Arábica encerra semana em queda
Os contratos de café arábica para julho na ICE Futures US fecharam esta sexta-feira em alta moderada, cotados a US$ 2,7480 por libra-peso. Apesar da recuperação no último pregão, o acumulado da semana foi negativo, com queda de 1.160 pontos, equivalente a 4,05%.
Robusta sobe na semana em Londres
Na ICE Europe, os contratos de robusta para julho encerraram o dia cotados a 3.414 dólares por tonelada, com recuo de 0,53%. Ainda assim, o robusta acumulou valorização semanal de 50 dólares, alta de 1,49%.
Estoques de café seguem em queda
Os estoques certificados de café arábica da ICE Futures US caíram mais 6.247 sacas nesta sexta-feira e chegaram a 477.045 sacas. Há um ano, os estoques estavam em 837.358 sacas, indicando redução de mais de 360 mil sacas no período.

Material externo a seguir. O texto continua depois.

(** A row as sent by [res.json] for [SELECT *]. *)
Definition row_json (r : Row) : json :=
  JSONObj [("id", JSONInt (id r)); ("class_name", jtext (class_name r));
           ("semester", jint (semester r)); ("section", jtext (section r));
           ("academic_year", jtext (academic_year r));
           ("mentor_name", jtext (mentor_name r));
           ("designation", jtext (designation r));
           ("contact", jtext (contact r));
           ("timetable_link", jtext (timetable_link r));
           ("syllabus_link", jtext (syllabus_link r));
           ("mentor_photo", jtext (mentor_photo r))].

(** The projection of [GET /api/admin/records]. *)
Definition summary_json (r : Row) : json :=
  JSONObj [("id", JSONInt (id r)); ("class_name", jtext (class_name r));
           ("semester", jint (semester r)); ("section", jtext (section r));
           ("mentor_name", jtext (mentor_name r));
           ("designation", jtext (designation r))].

(** A response: a JSON body, or the page of Express's default error handler
    (for an exception thrown synchronously by a callback-style handler). *)
Inductive Payload := PJson (j : json) | PErrorPage.
Record Response := mkResp { status : Z; payload : Payload }.

Definition ok (j : json) : Response := mkResp 200 (PJson j).
Definition fail (j : json) : Response := mkResp 500 (PJson j).
Definition message (m : string) : json := JSONObj [("message", JSONStr m)].
Definition error (m : string) : json := JSONObj [("error", JSONStr m)].

(** An uploaded file: its original name and the value of [Date.now()] when
    multer names it. *)
Record Upload := mkUpload { originalname : string; uploaded_at : Z }.

(** The multipart body of [POST /api/admin/add]. *)
Record AddBody := mkAddBody {
  a_class_name : mval; a_semester : mval; a_section : mval;
  a_academic_year : mval; a_mentor_name : mval; a_designation : mval;
  a_contact : mval; a_timetable_link : mval
}.

(** The JSON body of [PUT /api/admin/update/:id]. *)
Record UpdBody := mkUpdBody {
  u_class_name : jsval; u_semester : jsval; u_section : jsval;
  u_academic_year : jsval; u_mentor_name : jsval; u_designation : jsval;
  u_contact : jsval; u_timetable_link : jsval
}.

(** Requests; query parameters are absent or a single string. *)
Inductive Request :=
| GetClasses
| GetSemesters (cls : option string)
| GetSections (cls sem : option string)
| GetDetails (cls sem sec : option string)
| PostAdd (body : AddBody) (syllabus mentor_photo_file : option Upload)
| GetRecords
| PutUpdate (rid : string) (body : UpdBody)
| DeleteRecord (rid : string).

(** The server's state: the store, the files written under the upload
    directories (directory, file name), and [__dirname]. *)
Record State := mkState {
  store : Db;
  disk : list (string * string);
  dirname : string
}.

Definition with_store (st : State) (db : Db) : State :=
  {| store := db; disk := disk st; dirname := dirname st |}.

(** multer [diskStorage]: [destination] chooses the directory by field name
    ([None]: the callback is never called), [filename] the stored name. *)
Definition destination (dir fieldname : string) : option string :=
  if String.eqb fieldname "syllabus" then Some (dir ++ "/uploads/syllabus")
  else if String.eqb fieldname "mentor_photo"
  then Some (dir ++ "/uploads/mentors")
  else None.

Definition filename (f : Upload) : string :=
  Z_to_dec (uploaded_at f) ++ "_" ++ replace_ws_runs false (originalname f).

Dólar fecha abaixo de R$ 4,90
O dólar comercial encerrou o dia em queda de 0,59%, cotado a R$ 4,8940. A desvalorização da moeda norte-americana ajudou a reduzir o valor dos contratos de café em reais.
Café em reais perde valor na ICE
Os contratos de café para julho, convertidos em reais, fecharam esta sexta-feira valendo R$ 1.799 por saca. Na semana anterior, os mesmos contratos encerraram cotados a R$ 1.876,44.

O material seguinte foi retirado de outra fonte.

(** X2: While the cursor is inside the collection, a candidate is [-1] or an
    index of the collection: the forward one is [-1] exactly at the last
    element without looping and otherwise the next index or [0]; the
    backward one is [-1] exactly at the first element without looping and
    otherwise the previous index or the last one. *)
Theorem candidate_in_range (sc : ListScope) (lp : option bool) (size currentIndex : Z) :
  getSize sc = Fulfilled size ->
  getCurrentIndex sc = Fulfilled currentIndex ->
  0 <= currentIndex < size ->
  (exists c, getNextItem sc lp = Fulfilled c /\ -1 <= c < size /\
             (c = -1 <-> currentIndex = size - 1 /\ truthy lp = false) /\
             (0 <= c -> c = currentIndex + 1 \/ c = 0)) /\
  (exists c, getPrevItem sc lp = Fulfilled c /\ -1 <= c < size /\
             (c = -1 <-> currentIndex = 0 /\ truthy lp = false) /\
             (0 <= c -> c = currentIndex - 1 \/ c = size - 1)).
Proof.
  intros Hs Hc Hr.
  rewrite (getNextItem_resolved sc lp _ _ Hs Hc).
  rewrite (getPrevItem_resolved sc lp _ _ Hs Hc).
  split; eexists; (split; [reflexivity |]).
  - destruct (Z.eqb_spec currentIndex (size - 1)); destruct (truthy lp);
      repeat split; intros; try lia; try discriminate;
      try (destruct H; lia); try (destruct H; discriminate).
  - destruct (Z.eqb_spec currentIndex 0); destruct (truthy lp);
      repeat split; intros; try lia; try discriminate;
      try (destruct H; lia); try (destruct H; discriminate).
Qed.

Lemma candidate_in_range_witness :
  exists c, getNextItem (scopeOf 4 3) (Some true) = Fulfilled c /\ -1 <= c < 4.
Proof.
  destruct (candidate_in_range (scopeOf 4 3) (Some true) 4 3 eq_refl eq_refl)
    as ((c & E & R & _) & _); [lia |].
  exists c. split; [exact E | exact R].
Defined.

Produtores resistem às ofertas
No mercado físico brasileiro, os compradores reduziram os preços oferecidos ao produtor acompanhando a queda das bolsas internacionais. Mesmo assim, produtores seguiram resistentes às vendas, resultando em baixo volume de negócios durante a semana.
Exportações de abril avançam
Até o dia 6, os embarques de café em abril somavam 3,09 milhões de sacas, acima das 3,03 milhões registradas no mesmo período de março. Os pedidos de certificados de origem também apresentaram crescimento.
Embarques de maio começam aquecidos
Nos primeiros dias de maio, o Brasil já havia embarcado 341 mil sacas de café, volume superior ao registrado no mesmo período de março. Os pedidos de emissão de certificados também cresceram na comparação mensal.
Bolsa acumula perdas no mês
Do fechamento do dia 1º até esta sexta-feira, os contratos de julho na Bolsa de Nova Iorque acumularam queda equivalente a R$ 75,10 por saca, refletindo a volatilidade e o cenário de incertezas no mercado cafeeiro.